Last year, I took the initiative to start an interest group at KI in Cytometry: The idea was to provide a forum for interaction between KI scientist and the possibility to learn more about the development in this field. Over 100 participants including students and researchers joined the initiative. The hardest part has been to communicate and to identify tools to canalize and reach out with information. A part from putting together a group mail list, we also used our favorite Learning Management System (LMS) (Watson, 2014) Ping Pong to build the group. Our choice has been motivated by the will to also integrate the network into existing doctoral courses we were running at KI and thereby to somehow “modernize” existing teaching activities in the cytometry field (Bates, 2015). However, we quickly started to face some challenges of limited flexibility when several actors outside KI and around Sweden also shown interest to join the group. Though we did not think about that at the start, this is of course the way every community should grow! Therefore, I needed to think about more accessible and flexible tools for networking and community building.
In topic 2, we explored the benefits and challenges of openness in learning, we explored several open educational resources (OERs) and participation in Massive Open Online Course (MOOCS), “a gold mine” of online courses aimed at unlimited participation and open access via the web. A complete list of Massive Open Online Courses (free online courses) offered by the top universities and colleges in a wide range of subjects is available at this link: https://www.mooc-list.com/. A wonderful resource! This is where I anticipate to spend a significant fraction of my next summer break …

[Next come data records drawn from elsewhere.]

(** C7 on the session with two queued frames: the handshake, then the two
    frames in order. *)
Lemma open_sends_handshake_then_queue_witness :
  (exists q,
     _queuedMessages (this queued_env) = Some q
     /\ _onWebSocketOpen stringify_stub queued_env
        = (Return tt, opened stringify_stub queued_env q))
  /\ _state (this running_env) = Running
  /\ _queuedMessages (this running_env) = None
  /\ effects running_env
     = effects queued_env
       ++ [ webSocket_send (Text (js "{}"));
            webSocket_send (Binary [1; 2]%Z);
            webSocket_send (Binary [3; 4]%Z) ].
Proof.
  split; [|repeat split; vm_compute; reflexivity].
  apply (proj1 (proj2 (open_sends_handshake_then_queue parse_nothing stringify_stub
                         queued_env reachable_queued_env))).
  vm_compute. reflexivity.
Defined.


(** C10 on the running session: a text that does not parse, and one that
    parses to an object without [nfw]. *)
Lemma malformed_message_raises_witness :
  (exists e, _onWebSocketMessage parse_nothing (js "oops") running_env = (Throw e, running_env))
  /\ (exists e, _onWebSocketMessage parse_fw_only (js "{}") running_env
                = (Throw e, running_env)).
Proof.
  split.
  - apply (malformed_message_raises parse_nothing (js "oops") running_env).
    + left. reflexivity.
    + left. reflexivity.
  - apply (malformed_message_raises parse_fw_only (js "{}") running_env).
    + left. reflexivity.
    + right. exists (JObj [(js "fw", JArr [])]). split; [reflexivity|].
      right. intros [items H]. discriminate H.
Defined.

(** ** Sessions, event by event *)

Ltac unfold_handlers :=
  unfold setter, start, stop, cancel, _onGetUserMediaSuccess, _onGetUserMediaError,
    _onMediaRecorderData, _onMediaRecorderEnd, _onWebSocketOpen, _onWebSocketClose,
    _onWebSocketError, _onWebSocketMessage, _completeFinishingEarly, _stopTracks,
    _startRecording, _stopRecording, mediaRecorder_start, mediaRecorder_stop,
    isInactiveState, isWebSocketState.

Lemma run_cons JSON_parse JSON_stringify ev events env :
  run JSON_parse JSON_stringify (ev :: events) env
  = run JSON_parse JSON_stringify events (handle JSON_parse JSON_stringify ev env).2.
Proof. reflexivity. Qed.

(** One event on a session that has ended. *)
Lemma handle_ended JSON_parse JSON_stringify ev env :
  ended (_state (this env)) = true ->
  this (handle JSON_parse JSON_stringify ev env).2 = this env
  /\ effects (handle JSON_parse JSON_stringify ev env).2 = effects env ++ stale_grant ev
  /\ recordTranscribeActive (handle JSON_parse JSON_stringify ev env).2
     = match ev with
       | other_session active => active
       | _ => recordTranscribeActive env
       end.
Proof.
  destruct env as [[opts st stream r ws res q] act rate eff].
  cbn [this _state]. intros Hend.
  destruct st; try discriminate Hend;
    destruct ev; cbn [handle stale_grant]; unfold_handlers; run_M; eval_decide;
    rewrite ?app_nil_r; repeat split; reflexivity.
Qed.

(** X6: a session that has ended in [Finished], [Error] or [Canceled] stays
    as it is whatever happens next: calls of its methods, callbacks of the
    browser, messages. No callback is called again and nothing is sent; the
    one thing it still does is stop the tracks of a microphone stream that
    is granted too late. *)
Theorem ended_session_is_inert (JSON_parse : jsstring -> option json)
    (JSON_stringify : json -> jsstring) (events : list Event) (env : Env) :
  ended (_state (this env)) = true ->
  this (run JSON_parse JSON_stringify events env) = this env
  /\ effects (run JSON_parse JSON_stringify events env)
     = effects env ++ flat_map stale_grant events.
Proof.
  revert env. induction events as [|ev events IH]; intros env Hend.
  - cbn. rewrite app_nil_r. split; reflexivity.
  - rewrite run_cons.
    destruct (handle_ended JSON_parse JSON_stringify ev env Hend) as (Hthis & Heff & _).
    destruct (IH (handle JSON_parse JSON_stringify ev env).2) as [IHthis IHeff].
    + rewrite Hthis. exact Hend.
    + rewrite IHthis, IHeff, Hthis, Heff. cbn [flat_map]. rewrite <- app_assoc.
      split; reflexivity.
Qed.

(** X6 on the session of [finishing_env] once the service has closed with
    [eof]: a stop, a message, a late grant and a cancel leave it [Finished];
    only the late stream is stopped. *)
Lemma ended_session_is_inert_witness :
  this (run parse_nothing stringify_stub
          [call_stop; webSocket_onmessage (js "{}"); getUserMedia_resolved 2%nat; call_cancel]
          (finished finishing_env))
  = this (finished finishing_env)
  /\ effects (run parse_nothing stringify_stub
                [call_stop; webSocket_onmessage (js "{}"); getUserMedia_resolved 2%nat;
                 call_cancel]
                (finished finishing_env))
     = effects (finished finishing_env)
       ++ flat_map stale_grant
            [call_stop; webSocket_onmessage (js "{}"); getUserMedia_resolved 2%nat;
             call_cancel].
Proof.
  apply (ended_session_is_inert parse_nothing stringify_stub
           [call_stop; webSocket_onmessage (js "{}"); getUserMedia_resolved 2%nat; call_cancel]
           (finished finishing_env)).
  vm_compute. reflexivity.
Defined.

(** *** What a session holds *)

Section Resources.

Variable JSON_parse : jsstring -> option json.
Variable JSON_stringify : json -> jsstring.

Lemma resources_closed st o :
  isWebSocketState st = false -> resources_by_state (with_state st (closed o)).
Proof. destruct st; intros H; try discriminate H; repeat split. Qed.

Lemma resources_with_result result o :
  resources_by_state o -> resources_by_state (with_result result o).
Proof. destruct o; exact (fun H => H). Qed.

(** Every handler keeps what the session holds in line with its state. *)
Lemma handle_resources ev env :
  resources_by_state (this env) ->
  resources_by_state (this (handle JSON_parse JSON_stringify ev env).2).
Proof.
  destruct ev; cbn [handle].
  - (* a setter *)
    destruct env as [[opts st stream r ws res q] act rate eff].
    unfold setter. run_M. destruct st; eval_decide; trivial.
  - (* start() *)
    destruct env as [[opts st stream r ws res q] act rate eff].
    unfold start. run_M. destruct st; eval_decide; trivial.
    destruct act; cbn; trivial. destruct (_apiKey opts); cbn; trivial.
  - (* stop() *)
    destruct (decide (_state (this env) = RequestingMedia
                      \/ _state (this env) = OpeningWebSocket)) as [Hst|Hst].
    + unfold stop. run_M.
      replace (bool_decide (_state (this env) = RequestingMedia)
               || bool_decide (_state (this env) = OpeningWebSocket)) with true
        by (destruct Hst as [-> | ->]; reflexivity).
      cbv beta iota. rewrite closeResources_eq. intros _.
      apply (resources_closed FinishingEarly). reflexivity.
    + destruct env as [[opts st stream r ws res q] act rate eff].
      unfold stop. run_M. cbn in Hst.
      destruct st; eval_decide; trivial; try (exfalso; apply Hst; auto; fail).
      intros (s & -> & -> & -> & ->). unfold _stopRecording, mediaRecorder_stop. run_M.
      cbn. exists s. repeat split.
  - (* cancel() *)
    unfold cancel. run_M.
    destruct (isInactiveState _); cbn [negb]; [trivial|].
    cbv beta iota. rewrite closeResources_eq. intros _.
    apply (resources_closed Canceled). reflexivity.
  - (* the microphone is granted *)
    destruct env as [[opts st stream0 r ws res q] act rate eff].
    unfold _onGetUserMediaSuccess, _stopTracks, _startRecording, mediaRecorder_start.
    run_M. destruct st; eval_decide; trivial.
    intros _. exists stream, []. repeat split.
  - (* the microphone is refused *)
    unfold _onGetUserMediaError. run_M.
    destruct (bool_decide _); cbn [negb]; [|trivial].
    rewrite handleError_eq. intros _. apply (resources_closed Error). reflexivity.
  - (* a frame from the recorder *)
    destruct env as [[opts st stream r ws res q] act rate eff].
    unfold _onMediaRecorderData. run_M. destruct st; eval_decide; trivial.
    + intros (s & q' & -> & -> & -> & ->). cbn.
      destruct (Nat.leb_spec (length q') 99); cbn; eexists _, _; repeat split.
    + intros (s & -> & -> & -> & ->).
      rewrite (webSocket_send_ok _ {| url := _webSocketUri opts |}) by reflexivity.
      cbn. exists s. repeat split.
    + intros (s & -> & -> & -> & ->).
      rewrite (webSocket_send_ok _ {| url := _webSocketUri opts |}) by reflexivity.
      cbn. exists s. repeat split.
  - (* the recorder has ended *)
    destruct env as [[opts st stream r ws res q] act rate eff].
    unfold _onMediaRecorderEnd. run_M. destruct st; eval_decide; trivial.
    intros (s & -> & -> & -> & ->).
    unfold _closeMedia, mediaRecorder_stop, _stopTracks. run_M. cbn.
    rewrite (webSocket_send_ok _ {| url := _webSocketUri opts |}) by reflexivity.
    cbn. repeat split.
  - (* the socket opens *)
    destruct (decide (_state (this env) = OpeningWebSocket)) as [Hst|Hst].
    + intros Hres. unfold resources_by_state in Hres. rewrite Hst in Hres.
      destruct Hres as (s & q & Hs & Hr & Hws & Hq).
      rewrite (onWebSocketOpen_opening JSON_stringify env _ _ q Hst Hr Hws Hq).
      unfold opened, resources_by_state. cbn. rewrite Hs, Hr, Hws.
      exists s. repeat split.
    + rewrite (onWebSocketOpen_elsewhere JSON_stringify env Hst). trivial.
  - (* the socket closes *)
    destruct (onWebSocketClose_cases code reason env) as [-> | [-> | (st & m & ->)]];
      [trivial | intros _ | intros _].
    + apply (resources_closed Finished). reflexivity.
    + apply (resources_closed Error). reflexivity.
  - (* the socket fails *)
    unfold _onWebSocketError. run_M.
    destruct (isWebSocketState _); cbn [negb]; [|trivial].
    rewrite handleError_eq. intros _. apply (resources_closed Error). reflexivity.
  - (* a message *)
    destruct (onWebSocketMessage_this JSON_parse data env) as [result ->].
    apply resources_with_result.
  - (* the early finish completes *)
    unfold _completeFinishingEarly. run_M.
    destruct (bool_decide _); cbn [negb]; [|trivial].
    rewrite handleFinished_eq. intros _. apply (resources_closed Finished). reflexivity.
  - (* another session writes the flag *)
    trivial.
Qed.

Lemma reachable_resources env :
  reachable JSON_parse JSON_stringify env -> resources_by_state (this env).
Proof.
  induction 1 as [act rate eff|env ev _ IH]; [repeat split|].
  apply handle_resources, IH.
Qed.

End Resources.

(** *** What the log accounts for *)

Lemma granted_snoc events ev : granted (events ++ [ev]) = granted events ++ granted [ev].
Proof. apply flat_map_app. Qed.

Lemma streams_stopped_app log log' :
  streams_stopped (log ++ log') = streams_stopped log ++ streams_stopped log'.
Proof. apply flat_map_app. Qed.

Lemma resource_calls_app log log' :
  resource_calls (log ++ log') = resource_calls log ++ resource_calls log'.
Proof. apply flat_map_app. Qed.

Lemma final_callbacks_app log log' :
  final_callbacks (log ++ log') = final_callbacks log ++ final_callbacks log'.
Proof. apply flat_map_app. Qed.

(** An event that is no grant and changes neither the object nor the log. *)
Lemma accounted_same events ev env env' :
  granted [ev] = [] ->
  this env' = this env -> effects env' = effects env ->
  accounted events env -> accounted (events ++ [ev]) env'.
Proof.
  intros Hev Ht He. unfold accounted. rewrite granted_snoc, Hev, app_nil_r, Ht, He. trivial.
Qed.

Lemma final_callbacks_close o : final_callbacks (close_effects o) = [].
Proof.
  destruct o as [opts st stream r ws res q]. unfold close_effects. cbn.
  destruct ws, r as [[src []]|], stream; reflexivity.
Qed.

(** Releasing everything out of a state in which the session is active,
    into [FinishingEarly] or one of the three final states, with calls
    [extra] that touch no resource. *)
Lemma accounted_closed events ev env env' st' extra :
  granted [ev] = [] ->
  accounted events env ->
  isInactiveState (_state (this env)) = false ->
  this env' = with_state st' (closed (this env)) ->
  effects env' = effects env ++ close_effects (this env) ++ extra ->
  streams_stopped extra = [] ->
  resource_calls extra = [] ->
  match st' with
  | FinishingEarly | Canceled => final_callbacks extra = []
  | Finished =>
      final_callbacks extra
      = match _onFinished (options (this env)) with
        | Some f => [call_onFinished f]
        | None => []
        end
  | Error =>
      exists status message,
        final_callbacks extra
        = match _onError (options (this env)) with
          | Some f => [call_onError f status message]
          | None => []
          end
  | _ => False
  end ->
  accounted (events ++ [ev]) env'.
Proof.
  intros Hev (Hres & Hperm & Hlife & Hcb) Hact Ht He Hs Hr Hextra.
  unfold accounted. rewrite granted_snoc, Hev, app_nil_r, Ht, He.
  destruct env as [[opts st stream r ws res q] act rate eff].
  cbn [this effects _state options] in *.
  rewrite !streams_stopped_app, !resource_calls_app, !final_callbacks_app, Hs, Hr,
    final_callbacks_close, !app_nil_r.
  assert (final_callbacks eff = []) as ->
    by (destruct st; try discriminate Hact; exact Hcb).
  assert (resources_by_state
            (with_state st'
               (closed {| options := opts; _state := st; _stream := stream;
                          _mediaRecorder := r; _webSocket := ws; _result := res;
                          _queuedMessages := q |}))) as Hres'.
  { apply resources_closed. destruct st'; try reflexivity; destruct Hextra. }
  split; [exact Hres'|]. clear Hres'.
  unfold resources_by_state, holds_nothing in Hres. cbn in Hres.
  assert (lifecycle st' (_webSocketUri opts) = complete_lifecycles (_webSocketUri opts)) as Hl
    by (destruct st'; try reflexivity; destruct Hextra).
  cbn [with_state closed with_queuedMessages with_stream with_mediaRecorder with_webSocket
       _state _stream options]. rewrite Hl. clear Hl.
  split; [|split].
  - destruct st; try discriminate Hact;
      repeat match goal with
             | H : exists _, _ |- _ => destruct H as [? H]
             | H : _ /\ _ |- _ => destruct H as [? H]
             end; subst; cbn in *; rewrite ?app_nil_r in *; try exact Hperm.
  - unfold complete_lifecycles, acquired in *.
    destruct st; try discriminate Hact; cbn [lifecycle] in Hlife;
      repeat match goal with
             | H : exists _, _ |- _ => destruct H as [? H]
             | H : _ /\ _ |- _ => destruct H as [? H]
             end; subst; cbn;
      rewrite ?list_elem_of_singleton in Hlife;
      try (rewrite Hlife; cbn; rewrite !elem_of_cons; auto 6; fail).
    rewrite app_nil_r. exact Hlife.
  - destruct st'; try (destruct Hextra; fail); cbn; exact Hextra.
Qed.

Searching through the MOOCS catalog, using the key word “flow cytometry”, I found very limited resources and almost exclusively from commercial sources. There is space for independent voices from the academia, so maybe this reflection is also some kind of start for a new cytometry MOOCS project in the very near future?
Back to my little flow community project. Openness is the key ingredient for the success in open open education (Dos Santos, 2016) and this remains valid for the long term maintenance of our network. We want participants to be open with regards to their scientific data. It is quite common to share success stories and glories. Even more interesting, is to be open with failures, so other researchers will not spend unnecessary time redoing the same mistakes. When it comes to application of advances technologies, there is actually even higher chance to fail than to succeed, so why not an OPEN LEARNING of MISTAKES? What about a NOT TO REDO database because its already tested and proven not to work? Think the number of hours, or sometime months of lab work that could potentially be gained for gaining new knowledge rather than re-discovery?
With no no doubt, I’m a believer of the simplest concept where sharing and openness win even when sometimes it doesn’t feel like victory (Weller, 2014).
- Weller, M. (2014). Battle for Open: How openness won and why it doesn’t feel like victory. London: Ubiquity Press.
- Dos Santos, A., Punie, Y., Munoz, J. (2016). Opening up education. A support framework for higher education institutions. European Commission JRC Science for Policy Report.
Bates, T. (2015). Teaching in a Digital Age: Guidelines for Teaching and Learning.
- Watson, K. (2014) Learning management system or the open web? Cofa Videos, Learning to teach online UNSW. Available with a related pdf here.